▸ AIM OF THE TASK: Write out every line exactly, from the first line of the records below through the line that contains "Definition timeout_text : jsstr".

═════ DATA EXCERPTS ═════

(* ===== verification/ElectronConnect.v ===== *)
(** * Desktop shell: waiting for the server
    [checkServerAvailability] of [src/electron/main.js]: requests to the port are
    repeated until one is answered or the attempts are used up.  The requests, their
    timers and their events are those of Node: a request is answered, fails, or times
    out; [req.destroy()] on one that timed out makes it fail as well. *)

From stdpp Require Import base numbers option strings sets list.
From S2P Require Import Prelude JsString JsNumber.

(** ** State and handlers *)

Inductive outcome := Resolved | Rejected (message : jsstr).

Record state := mk_state {
  currentAttempt : nat;
  live : nat;        (** requests without an answer *)
  destroyed : nat;   (** requests destroyed by the timeout handler, before their error *)
  timers : nat;      (** [setTimeout(tryConnect, retryDelay)] not yet fired *)
  promise : option outcome;
}.

(** A promise is settled once. *)
Definition settle (o : outcome) (s : state) : state :=
  mk_state (currentAttempt s) (live s) (destroyed s) (timers s)
    (match promise s with None => Some o | p => p end).

Definition nat_text (n : nat) : jsstr := dec_N (N.of_nat n).

Section connect.
Variable port maxRetries : nat.

Definition tryConnect (s : state) : state :=
  mk_state (S (currentAttempt s)) (S (live s)) (destroyed s) (timers s) (promise s).

(** [currentAttempt >= maxRetries ? reject(...) : setTimeout(tryConnect, retryDelay)] *)
Definition retry (message : jsstr) (s : state) : state :=
  if (maxRetries <=? currentAttempt s)%nat then settle (Rejected message) s
  else mk_state (currentAttempt s) (live s) (destroyed s) (S (timers s)) (promise s).

Definition error_text (err : jsstr) : jsstr :=
  u "Failed to connect to port " ++ nat_text port ++ u " after " ++ nat_text maxRetries ++
  u " attempts: " ++ err.
Definition timeout_text : jsstr :=
  u "Connection timeout on port " ++ nat_text port ++ u " after " ++ nat_text maxRetries ++ u " attempts".

Inductive event :=
  | Fire                    (** a timer runs [tryConnect] *)
  | Response
  | Error (err : jsstr)     (** of a request that was not destroyed *)
  | Timeout
  | Destroyed (err : jsstr) (** the error of a request that was *).

(** [None]: the event cannot happen in the state. *)
Definition handle (e : event) (s : state) : option state :=
  let '(mk_state a l d t p) := s in
  match e, l, d, t with
  | Fire, _, _, S t => Some (tryConnect (mk_state a l d t p))
  | Response, S l, _, _ => Some (settle Resolved (mk_state a l d t p))
  | Error err, S l, _, _ => Some (retry (error_text err) (mk_state a l d t p))
  | Timeout, S l, _, _ => Some (retry timeout_text (mk_state a l (S d) t p))
  | Destroyed err, _, S d, _ => Some (retry (error_text err) (mk_state a l d t p))
  | _, _, _, _ => None
  end.

Definition checkServerAvailability : state := tryConnect (mk_state 0 0 0 0 None).

Fixpoint run (es : list event) (s : state) : option state :=
  match es with
  | [] => Some s
  | e :: es => s ← handle e s; run es s
  end.

Definition is_timeout (e : event) : bool := match e with Timeout => true | _ => false end.
Definition quiet (s : state) : Prop := live s = 0%nat ∧ destroyed s = 0%nat ∧ timers s = 0%nat.

(** ** Laws *)

Lemma run_ind (P : state → Prop) :
  P checkServerAvailability →
  (∀ e s s', P s → handle e s = Some s' → P s') →
  ∀ es s, run es checkServerAvailability = Some s → P s.
Proof.
  intros H0 Hstep es. revert H0. generalize checkServerAvailability as s0.
  induction es as [|e es IH]; intros s0 H0 s H; simpl in H; [by simplify_eq|].
  apply bind_Some in H as (s1 & H1 & H). eauto.
Qed.

Ltac handle_cases H :=
  match type of H with handle ?e ?s = Some _ =>
    destruct s as [a l d t p], e; simpl in H; repeat (case_match; try done); simplify_eq/=
  end;
  unfold retry, settle in *; simpl in *; repeat case_match; simplify_eq/=;
  rewrite ?Nat.leb_le, ?Nat.leb_gt in *.

(** The promise is settled unless something is still under way. *)
Lemma quiet_settled es s :
  run es checkServerAvailability = Some s → quiet s → is_Some (promise s).
Proof.
  intros H. assert (promise s = None → (live s + destroyed s + timers s > 0)%nat) as Hc.
  { refine (run_ind (λ s, promise s = None → (live s + destroyed s + timers s > 0)%nat) _ _ es s H);
      [simpl; lia|].
    clear. intros e s s' IH H. handle_cases H; intros; simplify_eq; lia. }
  intros [? [? ?]]. destruct (promise s); [by eexists|]. specialize (Hc eq_refl). lia.
Qed.

(** Each failure seen below the limit starts a timer, and a request destroyed by a
    timeout fails twice. *)
Lemma attempts_inv es s :
  (0 < maxRetries)%nat → run es checkServerAvailability = Some s →
  (currentAttempt s < maxRetries)%nat ∧
    (timers s + live s + live s + destroyed s <= currentAttempt s + 1)%nat ∨
  (maxRetries <= currentAttempt s)%nat ∧ (currentAttempt s + timers s <= 2 * maxRetries - 1)%nat.
Proof.
  intros Hn H. refine (run_ind (λ s,
    (currentAttempt s < maxRetries)%nat ∧
      (timers s + live s + live s + destroyed s <= currentAttempt s + 1)%nat ∨
    (maxRetries <= currentAttempt s)%nat ∧ (currentAttempt s + timers s <= 2 * maxRetries - 1)%nat)
    _ _ es s H); [simpl; lia|].
  clear H s. intros e s s' IH H. handle_cases H; lia.
Qed.

(** A request has at most two events, and each but the first has a timer. *)
Lemma events_inv es s :
  run es checkServerAvailability = Some s →
  (length es + live s + live s + destroyed s + 1 <= 3 * currentAttempt s)%nat.
Proof.
  assert (∀ es s0 s n, (n + live s0 + live s0 + destroyed s0 + 1 <= 3 * currentAttempt s0)%nat →
    run es s0 = Some s → (n + length es + live s + live s + destroyed s + 1 <= 3 * currentAttempt s)%nat) as Hg.
  { clear. induction es as [|e es IH]; intros s0 s n Hn H; simpl in H; [simplify_eq/=; lia|].
    apply bind_Some in H as (s1 & H1 & H). simpl. replace (n + S (length es))%nat with (S n + length es)%nat by lia.
    apply (IH s1 s (S n)); [|done]. handle_cases H1; lia. }
  intros H. by apply (Hg es checkServerAvailability s 0%nat); [simpl; lia|].
Qed.

Lemma no_timeout_inv es s :
  (0 < maxRetries)%nat → Forall (λ e, is_timeout e = false) es →
  run es checkServerAvailability = Some s → (currentAttempt s <= maxRetries)%nat.
Proof.
  intros Hn Hes H.
  assert (destroyed s = 0 ∧ live s + timers s <= 1 ∧ currentAttempt s <= maxRetries ∧
    (timers s = 1 → currentAttempt s < maxRetries))%nat; [|tauto].
  revert H. assert (destroyed checkServerAvailability = 0 ∧
    live checkServerAvailability + timers checkServerAvailability <= 1 ∧
    currentAttempt checkServerAvailability <= maxRetries ∧
    (timers checkServerAvailability = 1 → currentAttempt checkServerAvailability < maxRetries))%nat as H0
    by (simpl; lia).
  revert H0. generalize checkServerAvailability as s0.
  induction Hes as [|e es He _ IH]; intros s0 H0 H; simpl in H; [by simplify_eq|].
  apply bind_Some in H as (s1 & H1 & H). apply (IH s1); [|done]. handle_cases H1; try done; lia.
Qed.

Lemma quiet_iff s : (∀ e, handle e s = None) ↔ quiet s.
Proof.
  unfold quiet. destruct s as [a l d t p]. simpl. split.
  - intros H. pose proof (H Response). pose proof (H (Destroyed [])). pose proof (H Fire).
    simpl in *. by destruct l, d, t.
  - intros (-> & -> & ->) e. by destruct e.
Qed.

(** C38: the wait ends.  Whatever the requests do, at most [6 * maxRetries - 4]
    events happen and at most [2 * maxRetries - 1] requests are made; when nothing
    more can happen the promise is settled; and if no request times out, at most
    [maxRetries] requests are made. *)
Theorem connect_settles es s :
  (0 < maxRetries)%nat → run es checkServerAvailability = Some s →
  (length es <= 6 * maxRetries - 4)%nat ∧ (currentAttempt s <= 2 * maxRetries - 1)%nat ∧
  ((∀ e, handle e s = None) → is_Some (promise s)) ∧
  (Forall (λ e, is_timeout e = false) es → (currentAttempt s <= maxRetries)%nat).
Proof.
  intros Hn H. pose proof (attempts_inv es s Hn H). pose proof (events_inv es s H).
  split; [lia|]. split; [lia|]. split.
  - intros Hq%quiet_iff. by apply (quiet_settled es).
  - intros He. by apply (no_timeout_inv es).
Qed.
End connect.

(** ** Concrete runs *)

(** The server answers on the third attempt. *)
Lemma connect_settles_witness :
  (currentAttempt (mk_state 3 0 0 0 (Some Resolved)) <= 2 * 30 - 1)%nat.
Proof.
  refine (proj1 (proj2 (connect_settles 3000 30 [Error (u "refused"); Fire; Error (u "refused"); Fire; Response]
    _ _ _))); [lia | vm_compute; reflexivity].
Defined.

(** The requests that time out are retried twice each. *)
Definition hung : list event :=
  concat (replicate 29 [Timeout; Destroyed (u "socket hang up"); Fire]) ++ replicate 29 Fire.

(** the limit of attempts does not hold when requests time out: each of them
    starts two retries, from its timeout and from the error that destroying it
    causes, so that with the default limit of 30 a run makes 59 requests. *)
Theorem timeouts_double_attempts port :
  ∃ s, run port 30 hung checkServerAvailability = Some s ∧ currentAttempt s = 59%nat ∧ promise s = None.
Proof. eexists. split; [vm_compute; reflexivity | done]. Qed.
(* ===== verification/ElectronMain.v ===== *)
(** * Desktop shell: the main process
    [src/electron/main.js]: the server is started, its errors are kept and analysed,
    and the window, the tray, the dialogs and the exit follow the events of Electron
    and Node.  What the process asks of them is the list of effects, last first;
    messages to the console are left out. *)

From stdpp Require Import base numbers option strings sets list.
From S2P Require Import Prelude JsString JsNumber JsValue Json.

Definition PORT : nat := 3000.
Definition DEV_FRONTEND_PORT : nat := 5173.
Definition nl : jsstr := [10%N].

(** ** Known errors *)

Record known_error := mk_known_error {
  k_type : jsstr; k_title : jsstr; k_message : jsstr; k_solution : jsstr;
}.

Definition port_error : known_error :=
  mk_known_error (u "端口被占用") (u "端口 3000 被占用") (u "无法启动服务器，端口已被其他程序占用")
    (u "可能的解决方案：

1. 关闭占用端口 3000 的其他程序
2. 检查是否已经运行了另一个 New API 实例
3. 使用以下命令查找占用端口的进程：
   Mac/Linux: lsof -i :3000
   Windows: netstat -ano | findstr :3000
4. 重启电脑以释放端口").

Definition file_error : known_error :=
  mk_known_error (u "数据文件被占用") (u "无法访问数据文件") (u "应用的数据文件正被其他程序占用")
    (u "可能的解决方案：

1. 检查是否已经打开了另一个 New API 窗口
   - 查看任务栏/Dock 中是否有其他 New API 图标
   - 查看系统托盘（Windows）或菜单栏（Mac）中是否有 New API 图标

2. 如果刚刚关闭过应用，请等待 10 秒后再试

3. 重启电脑以释放被占用的文件

4. 如果问题持续，可以尝试：
   - 退出所有 New API 实例
   - 删除数据目录中的临时文件（.db-shm 和 .db-wal）
   - 重新启动应用").

Definition permission_error : known_error :=
  mk_known_error (u "权限错误") (u "权限不足") (u "程序没有足够的权限执行操作")
    (u "可能的解决方案：

1. 以管理员/root权限运行程序
2. 检查数据目录的读写权限
3. 检查可执行文件的权限
4. 在 Mac 上，检查安全性与隐私设置").

Definition network_error : known_error :=
  mk_known_error (u "网络错误") (u "网络连接失败") (u "无法建立网络连接")
    (u "可能的解决方案：

1. 检查网络连接是否正常
2. 检查防火墙设置
3. 检查代理配置
4. 确认目标服务器地址正确").

Definition config_error : known_error :=
  mk_known_error (u "配置错误") (u "配置文件错误") (u "配置文件格式不正确或包含无效配置")
    (u "可能的解决方案：

1. 检查配置文件格式是否正确
2. 恢复默认配置
3. 删除配置文件让程序重新生成
4. 查看文档了解正确的配置格式").

Definition memory_error : known_error :=
  mk_known_error (u "内存不足") (u "系统内存不足") (u "程序运行时内存不足")
    (u "可能的解决方案：

1. 关闭其他占用内存的程序
2. 增加系统可用内存
3. 重启电脑释放内存
4. 检查是否存在内存泄漏").

Definition missing_error : known_error :=
  mk_known_error (u "文件缺失") (u "找不到必需的文件") (u "缺少程序运行所需的文件")
    (u "可能的解决方案：

1. 重新安装应用程序
2. 检查安装目录是否完整
3. 确保所有依赖文件都存在
4. 检查文件路径是否正确").

(** The conditions of [analyzeError], in its order. *)
Definition error_tests : list ((jsstr → bool) * known_error) :=
  let has (p : string) all := includes all (u p) in
  [((λ a, has "failed to start HTTP server" a || has "bind: address already in use" a ||
       (has "listen tcp" a && has "bind: address already in use" a)), port_error);
   ((λ a, has "database is locked" a || has "unable to open database" a), file_error);
   ((λ a, has "permission denied" a || has "access denied" a), permission_error);
   ((λ a, has "network is unreachable" a || has "no such host" a || has "connection refused" a),
     network_error);
   ((λ a, has "invalid configuration" a || has "failed to parse config" a || has "yaml" a ||
       (has "json" a && has "parse" a)), config_error);
   ((λ a, has "out of memory" a || has "cannot allocate memory" a), memory_error);
   ((λ a, has "no such file or directory" a || has "cannot find the file" a), missing_error)]%string.

Fixpoint first_match (tests : list ((jsstr → bool) * known_error)) (all : jsstr) : option known_error :=
  match tests with
  | [] => None
  | (test, e) :: tests => if test all then Some e else first_match tests all
  end.
Definition group_text (b : batch) : jsstr :=
  replace "${total}" (dec (length (run_models b)))
    (replace "${end}" (dec (Nat.min (run_from b + concurrencyLimit) (length (run_models b))))
      (replace "${current}" (dec (S (run_from b)))
        (t (u "正在测试第 ${current} - ${end} 个模型 (共 ${total} 个)")))).

(** [batch.map(model => testChannel(...))], and how many of the tests wait. *)
Definition start_test (b : batch) (acc : state * nat) (model : jsstr) : state * nat :=
  let '(s, n) := acc in
  let r := run_render b in
  let '(s, waits) := testChannel r (run_channel b) model (selectedEndpointType r) (isStreamTest r)
    (prop (u "_testKeyIndex") (run_channel b)) (Some (run_id b)) s in
  (s, if waits then S n else n).

(** A turn of the loop. *)
Definition turn (b : batch) (s : state) : state :=
  if (run_from b <? length (run_models b))%nat then
    if shouldStop s then end_loop b (emit stopped s)
    else
      let '(s, n) := fold_left (start_test b) (group_of b)
        (emit (Info (group_text b)) (put_batch (at_phase Testing (run_from b) b) s), O) in
      if decide (n = O) then after_tests b s else s
  else end_loop b s.

(** A batch goes on when the last test that it awaits has ended. *)
Definition awaited (id : nat) (w : waiting) : bool :=
  match w with Test c => bool_decide (test_run c = Some id) | _ => false end.

Definition find_batch (id : nat) (s : state) : option batch :=
  head (filter (λ b, run_id b = id) (batches s)).

Definition settle (run : option nat) (s : state) : state :=
  match run with
  | None => s
  | Some id =>
      if existsb (awaited id) (calls s) then s
      else match find_batch id s with Some b => after_tests b s | None => s end
  end.

Definition matching (keyword : jsstr) (model : jsstr) : bool := includes (lower model) (lower keyword).

(** [modelTestResults] without the last results of the models. *)
Definition clear_results (channel : props) (models : list jsstr) (v : view) : option view :=
  keys ← mapM (result_key channel) models;
  Some (set_results (fold_left (λ o k, del k o) keys (modelTestResults v)) v).

Definition batchTestModels (r : view) (s : state) : state :=
  let incomplete := emit (Error (VStr (t (u "渠道模型信息不完整")))) s in
  match currentTestChannel r with
  | None => incomplete
  | Some channel =>
      let list := prop (u "models") channel in
      if negb (truthy list) then incomplete
      else match list with
      | VStr text =>
          match List.filter (matching (modelSearchKeyword r)) (split_on 44 text) with
          | [] => emit (Error (VStr (t (u "没有找到匹配的模型")))) s
          | models =>
              let s := setStop false (on_view (set_batch_testing true) s) in
              match clear_results channel models (now s) with
              | None => emit (Unhandled engine_error) s
              | Some v =>
                  let b := mk_batch (next_run s) r channel models 0 Testing in
                  turn b (emit (Info (replace "${count}" (dec (length models))
                    (t (u "开始批量测试 ${count} 个模型，已清空上次结果..."))))
                    (add_batch b (with_view v s)))
              end
          end
      | _ => emit (Unhandled engine_error) s
      end
  end.

(** The count at the end: a model passed when its result says so. *)
Definition passed (channel : props) (results : props) (model : jsstr) : bool :=
  match result_key channel model with
  | Some key => truthy (opt_read (u "success") (prop key results))
  | None => false
  end.

Definition count_text (b : batch) (results : props) : jsstr :=
  let n := length (List.filter (passed (run_channel b) results) (run_models b)) in
  replace "${total}" (dec (length (run_models b)))
    (replace "${fail}" (dec (length (run_models b) - n))
      (replace "${success}" (dec n)
        (t (u "批量测试完成！成功: ${success}, 失败: ${fail}, 总计: ${total}")))).

(** A pause ends. *)
Definition on_timer (id : nat) (s : state) : state :=
  match find_batch id s with
  | Some b =>
      match run_phase b with
      | Testing => s
      | Pausing => turn (at_phase Testing (run_from b + concurrencyLimit) b) s
      | Finishing => end_batch b (emit (Success (count_text b (modelTestResults (now s)))) s)
      end
  | None => s
  end.

(** *** The other handlers *)

Definition stopBatchTesting (s : state) : state :=
  emit (Info (t (u "已停止批量测试"))) (setStop true (on_view (λ v, set_testing [] (set_batch_testing false v)) s)).

Definition clearTestResults (s : state) : state :=
  emit (Info (t (u "已清空测试结果"))) (on_view (set_results []) s).

Definition handleCloseModal (r : view) (s : state) : state :=
  let s := if isBatchTesting r
    then emit (Info (t (u "关闭弹窗，已停止批量测试"))) (setStop true s) else s in
  on_view (λ v, set_options [] [] (num_of_Z 1) [] false
    (set_testing [] (set_batch_testing false (set_modal false (currentTestChannel v) v)))) s.

Definition testAllChannels (s : state) : state :=
  emit (Get (u "/api/channel/test")) (with_calls (calls s ++ [AllTests]) s).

═════

▸ SOLVED PROBLEM:
(* ===== verification/ElectronConnect.v ===== *)
(** * Desktop shell: waiting for the server
    [checkServerAvailability] of [src/electron/main.js]: requests to the port are
    repeated until one is answered or the attempts are used up.  The requests, their
    timers and their events are those of Node: a request is answered, fails, or times
    out; [req.destroy()] on one that timed out makes it fail as well. *)

From stdpp Require Import base numbers option strings sets list.
From S2P Require Import Prelude JsString JsNumber.

(** ** State and handlers *)

Inductive outcome := Resolved | Rejected (message : jsstr).

Record state := mk_state {
  currentAttempt : nat;
  live : nat;        (** requests without an answer *)
  destroyed : nat;   (** requests destroyed by the timeout handler, before their error *)
  timers : nat;      (** [setTimeout(tryConnect, retryDelay)] not yet fired *)
  promise : option outcome;
}.

(** A promise is settled once. *)
Definition settle (o : outcome) (s : state) : state :=
  mk_state (currentAttempt s) (live s) (destroyed s) (timers s)
    (match promise s with None => Some o | p => p end).

Definition nat_text (n : nat) : jsstr := dec_N (N.of_nat n).

Section connect.
Variable port maxRetries : nat.

Definition tryConnect (s : state) : state :=
  mk_state (S (currentAttempt s)) (S (live s)) (destroyed s) (timers s) (promise s).

(** [currentAttempt >= maxRetries ? reject(...) : setTimeout(tryConnect, retryDelay)] *)
Definition retry (message : jsstr) (s : state) : state :=
  if (maxRetries <=? currentAttempt s)%nat then settle (Rejected message) s
  else mk_state (currentAttempt s) (live s) (destroyed s) (S (timers s)) (promise s).

Definition error_text (err : jsstr) : jsstr :=
  u "Failed to connect to port " ++ nat_text port ++ u " after " ++ nat_text maxRetries ++
  u " attempts: " ++ err.
Definition timeout_text : jsstr :=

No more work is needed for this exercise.